I would stick with cedar.


----------



## Loren

Cedar would be good. I'd use spar varnish on it.


----------



## reggiek

There are several hard woods that can be used in this situation. The biggest damage to outdoor funiture comes from UV rays. Once these rays remove your protective finish….the other elements - heat/cold, damp/dry….will finish the work that the UV started.

That said, I have used walnut, maple, mahogany….etc..etc…for outside items with the caveat that I refresh the finish every 6 months to a year. I use a good penetrating oil finish as this is easier to apply and does not require re-sanding to apply (you can apply spar varnish over an old coat of spar…but the level of the finish will be unequal - this is because most UV tolerant finishes are made to flake away with contiuous UV exposure…this is so that the entire finish does not curl and peal away as non formulated interior finishes would). It is usually a very good idea to sand old coats of spar before applying a new coat.

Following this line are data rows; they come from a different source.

(** C7: against a transport that answers by the URL alone, a call of
    [get_quotes] or [get_financials] leaves the client as it was, and the
    same call made again, right after it or in any other state of the
    world with the same client, has the same outcome. *)
Theorem repeated_calls_agree (symbol : string) (minimum_years : Z) (st : state) :
  deterministic ->
  let quote := get_quotes symbol st in
  let financials := get_financials symbol minimum_years st in
  client quote.2 = client st /\
  (get_quotes symbol quote.2).1 = quote.1 /\
  client financials.2 = client st /\
  (get_financials symbol minimum_years financials.2).1 = financials.1 /\
  (forall st', client st' = client st ->
     (get_quotes symbol st').1 = quote.1 /\
     (get_financials symbol minimum_years st').1 = financials.1).
Proof.
  intros Hdet quote financials.
  assert (forall st', client st' = client st ->
     (get_quotes symbol st').1 = quote.1 /\
     (get_financials symbol minimum_years st').1 = financials.1) as Hany.
  { intros st' Hclient. subst quote financials. split.
    - rewrite !get_quotes_fetch. unfold fetch. simpl.
      by rewrite Hclient, (Hdet _ (world st') (world st)).
    - rewrite !get_financials_result.
      rewrite (first_failure_deterministic _ _ st' st) by done.
      by rewrite !(reply_deterministic _ symbol st' st). }
  split_and!; [apply get_quotes_client | | apply get_financials_client | | done].
  - apply Hany, get_quotes_client.
  - apply Hany, get_financials_client.
Qed.

Lemma len_nonnegative (v : pyval) (n : Z) : len v = Returns n -> 0 <= n.
Proof. destruct v; simpl; intros [=]; lia. Qed.

(** With a threshold of zero no statement is too short. *)
Lemma judge_zero_not_TooShort (r : pyval * option pyexn) : judge 0 r <> TooShort.
Proof.
  intros [_ (f & n & _ & Hn%len_nonnegative & Hlt)]%judge_TooShort. lia.
Qed.

(** C8: with [minimum_years = 0], when the three fetches succeed with
    bundles whose ["financials"] entry has a length (the empty sequence
    included), every check holds, [get_financials] returns the three
    bundles and so does not raise for lack of data. *)
Theorem zero_minimum_never_insufficient (symbol : string) (st : state) :
  (forall stmt,
     (reply stmt symbol st).2 = None /\
     exists financials n,
       getitem (reply stmt symbol st).1 "financials" = Returns financials /\
       len financials = Returns n) ->
  (forall stmt, _has_more_than_minimum 0 (reply stmt symbol st).1 = Returns true) /\
  (get_financials symbol 0 st).1 =
    Returns (financials_of (reply IncomeStatement symbol st).1
               (reply BalanceSheet symbol st).1
               (reply CashFlowStatement symbol st).1) /\
  (forall e, (get_financials symbol 0 st).1 = Raises e ->
             is_InsufficientDataError e = false).
Proof.
  intros Hfetched.
  assert (forall stmt, passes 0 (reply stmt symbol st)) as Hpass.
  { intros stmt. destruct (Hfetched stmt) as (Herr & f & n & Hf & Hn).
    split; [done |]. exists f, n. split_and!; try done. by eapply len_nonnegative. }
  assert (first_failure symbol 0 st = None) as Hfirst.
  { apply first_failure_None. intros stmt. by apply judge_Pass. }
  rewrite get_financials_result, Hfirst. split_and!; try done.
  intros stmt. destruct (Hpass stmt) as (_ & f & n & Hf & Hn & Hle).
  apply has_more_than_minimum_returns. exists f, n. split_and!; try done.
  symmetry. apply Z.geb_le. lia.
Qed.

(** Whatever the transport does, a threshold of zero never leads to the
    error for lack of data. *)
Lemma zero_minimum_no_shortage (symbol : string) (st : state) (e : pyexn) :
  (get_financials symbol 0 st).1 = Raises e -> is_InsufficientDataError e = false.
Proof.
  rewrite get_financials_result.
  destruct (first_failure symbol 0 st) as [[stmt v] |] eqn:Hfirst; [| done].
  intros [= <-]. apply first_failure_Some in Hfirst as (Hv & Hne & _).
  destruct v as [| | | x]; simpl; [done | by destruct stmt | |].
  - by apply judge_zero_not_TooShort in Hv.
  - apply judge_Broken in Hv as [_ Hx%has_more_than_minimum_raises].
    by destruct Hx as (_ & _ & Hx).
Qed.

(** C9: when the income statement is fetched without error but the parsed
    body is not a mapping with a ["financials"] key, the unguarded
    subscript raises: [get_financials] fails with a [KeyError] (a mapping
    without the key) or a [TypeError] (not a mapping), which is neither a
    fetch error nor the error for lack of data. *)
Theorem missing_financials_escapes (symbol : string) (minimum_years : Z)
    (st st1 : state) (data : pyval) :
  _get_income_statement symbol st = (Returns (data, None), st1) ->
  (forall d, data = PyDict d -> d !! "financials" = None) ->
  exists e,
    get_financials symbol minimum_years st = (Raises e, st1) /\
    (e = KeyError "financials" \/ e = TypeError (type_name data)) /\
    is_FetchError e = false /\ is_InsufficientDataError e = false.
Proof.
  rewrite get_income_statement_fetch.
  change (fetch _ st).1 with (reply IncomeStatement symbol st).
  intros [= Hreply <-] Hnokey.
  assert (exists e, getitem data "financials" = Raises e /\
            (e = KeyError "financials" \/ e = TypeError (type_name data)))
    as (e & Hget & He).
  { destruct data; simpl; eauto. rewrite (Hnokey d); eauto. }
  assert (first_failure symbol minimum_years st = Some (IncomeStatement, Broken e))
    as Hfirst.
  { unfold first_failure, judge. rewrite Hreply. simpl.
    unfold _has_more_than_minimum. by rewrite Hget. }
  exists e. rewrite get_financials_spec, Hfirst.
  split_and!; [done | done | by destruct He as [-> | ->] ..].
Qed.

Lemma statement_url_upper (self : FinancialModelingPrep) (stmt : statement)
    (symbol : string) :
  statement_url self stmt (upper symbol) = statement_url self stmt symbol.
Proof. unfold statement_url. by rewrite upper_idemp. Qed.

Lemma reply_upper (stmt : statement) (symbol : string) (st : state) :
  reply stmt (upper symbol) st = reply stmt symbol st.
Proof.
  unfold reply, state_before. by rewrite !statement_url_upper.
Qed.

Lemma failure_echo (stmt : statement) (v : verdict) (s1 s2 : string) :
  same_up_to_echo (A := pyval) s1 s2
    (Raises (failure stmt v s1)) (Raises (failure stmt v s2)).
Proof.
  assert (forall s, fetch_failure_message stmt s =
            ("Failed to fetch " +:+ statement_name stmt +:+ " for ticker symbol ") +:+ s +:+
            match stmt with IncomeStatement => "." | _ => EmptyString end) as Hfetch.
  { intros s. destruct stmt; simpl; by rewrite ?append_empty_r. }
  assert (forall s, shortage_message stmt s =
            ("Not enough data found in the " +:+ statement_name stmt +:+
             " for ticker symbol ") +:+ s +:+ ".") as Hshort.
  { intros s. by destruct stmt. }
  destruct v; simpl; [right | right | right | by left];
    eexists _, _; by rewrite ?Hfetch, ?Hshort.
Qed.

(** C10, amended: [get_quotes] and [get_financials] request the same URLs
    and leave the same state for a symbol and for its upper-case form, and
    their outcomes are the same apart from the symbol, in the casing the
    caller gave, echoed in the message of a raised [Exception]. *)
Theorem symbol_case_insensitive (symbol : string) (minimum_years : Z) (st : state) :
  quote_url (client st) (upper symbol) = quote_url (client st) symbol /\
  (forall stmt, statement_url (client st) stmt (upper symbol) =
                statement_url (client st) stmt symbol) /\
  (get_quotes (upper symbol) st).2 = (get_quotes symbol st).2 /\
  same_up_to_echo symbol (upper symbol)
    (get_quotes symbol st).1 (get_quotes (upper symbol) st).1 /\
  (get_financials (upper symbol) minimum_years st).2 =
    (get_financials symbol minimum_years st).2 /\
  same_up_to_echo symbol (upper symbol)
    (get_financials symbol minimum_years st).1
    (get_financials (upper symbol) minimum_years st).1.
Proof.
  assert (quote_url (client st) (upper symbol) = quote_url (client st) symbol) as Hurl.
  { unfold quote_url. by rewrite upper_idemp. }
  assert (first_failure (upper symbol) minimum_years st =
          first_failure symbol minimum_years st) as Hfirst.
  { unfold first_failure. by rewrite !reply_upper. }
  assert (forall stmt, state_after stmt (upper symbol) st = state_after stmt symbol st)
    as Hafter.
  { intros stmt. unfold state_after, state_before. by rewrite !statement_url_upper. }
  split_and!; [done | intros; apply statement_url_upper | ..].
  - rewrite !get_quotes_fetch. simpl. by rewrite Hurl.
  - rewrite !get_quotes_fetch. simpl. rewrite Hurl.
    destruct (api_result _).2; [right | by left].
    by exists "Failed to fetch quote data for ticker symbol ", ".".
  - rewrite !get_financials_spec, Hfirst.
    destruct (first_failure symbol minimum_years st) as [[stmt v] |]; simpl;
      by rewrite Hafter.
  - rewrite !get_financials_result, Hfirst, !reply_upper.
    destruct (first_failure symbol minimum_years st) as [[stmt v] |];
      [apply failure_echo | by left].
Qed.
End Properties.

(** ** The client at work *)

(** No URL that a client built by [__init__] requests starts with the
    versioned base [_version self]. *)
Lemma requested_url_not_versioned (repr symbol rest : string) :
  quote_url (__init__ repr) symbol <> _version (__init__ repr) +:+ rest /\
  forall stmt,
    statement_url (__init__ repr) stmt symbol <> _version (__init__ repr) +:+ rest.
Proof.
  split; [| intros stmt]; intros Heq; cbv -[upper] in Heq; discriminate Heq.
Qed.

My favorite outdoor funiture woods though are Redwood (1) - great stuff but can be expensive depending on the distance you are from California and Oregon. White Oak and Cedar (2) tied - both are awesome woods and both have their pros and cons. Mahogany (3) great outside wood - alot of wood boats are made from this and with new plantation woods - it is getting a bit cheaper to use. There are many more…but listing them would make this way to lengthy. Typically though, most hardwoods will work outdoors if you are diligent about keeping them oiled or finished…


----------



## treerecycler

White oak and cedar are good woods for this. For a finish I used a three part finish on my Potting Bench. It is made up of equal parts of tung oil, turpentine, and polyurethane. Keep it thin and let it soak in before wiping. Use as many coats as you like. It is very easy to touch up later.


----------



## DamnYankee

painted.


----------



## DamnYankee

Honestly, all the woods mentioned above are good, but in the end they all grey/rot/ etc faster when not painted. A really good outdoor finish is to use exterior paint base paint without the tint added. The paint base has all the protective properties except the tint (tint blocks UV), but the other properties of the base paint does a pretty good job. Base paint without tint will dry clear even though it goes on kinda milky.


----------



## FredIV

Thanks for the replies and suggestions. Very insightful.


----------



## patcollins

Ipe, Black Locust, and Douglas fir are pretty good choices too.


----------



## joebloe

I like cypress for outdoor projects.I've been getting rough cut cypress for $1.25 a board foot


----------



## Bobmedic

Ipe or teak but they are expensive. Redwood and cedar are naturally durable woods as well as white oak.


----------



## John1

Meranti


----------



## CharlieM1958

I think a lot of folks don't have much experience with cypress, but it is an excellent outdoor wood. Cypress trees thrive in swamps, after all.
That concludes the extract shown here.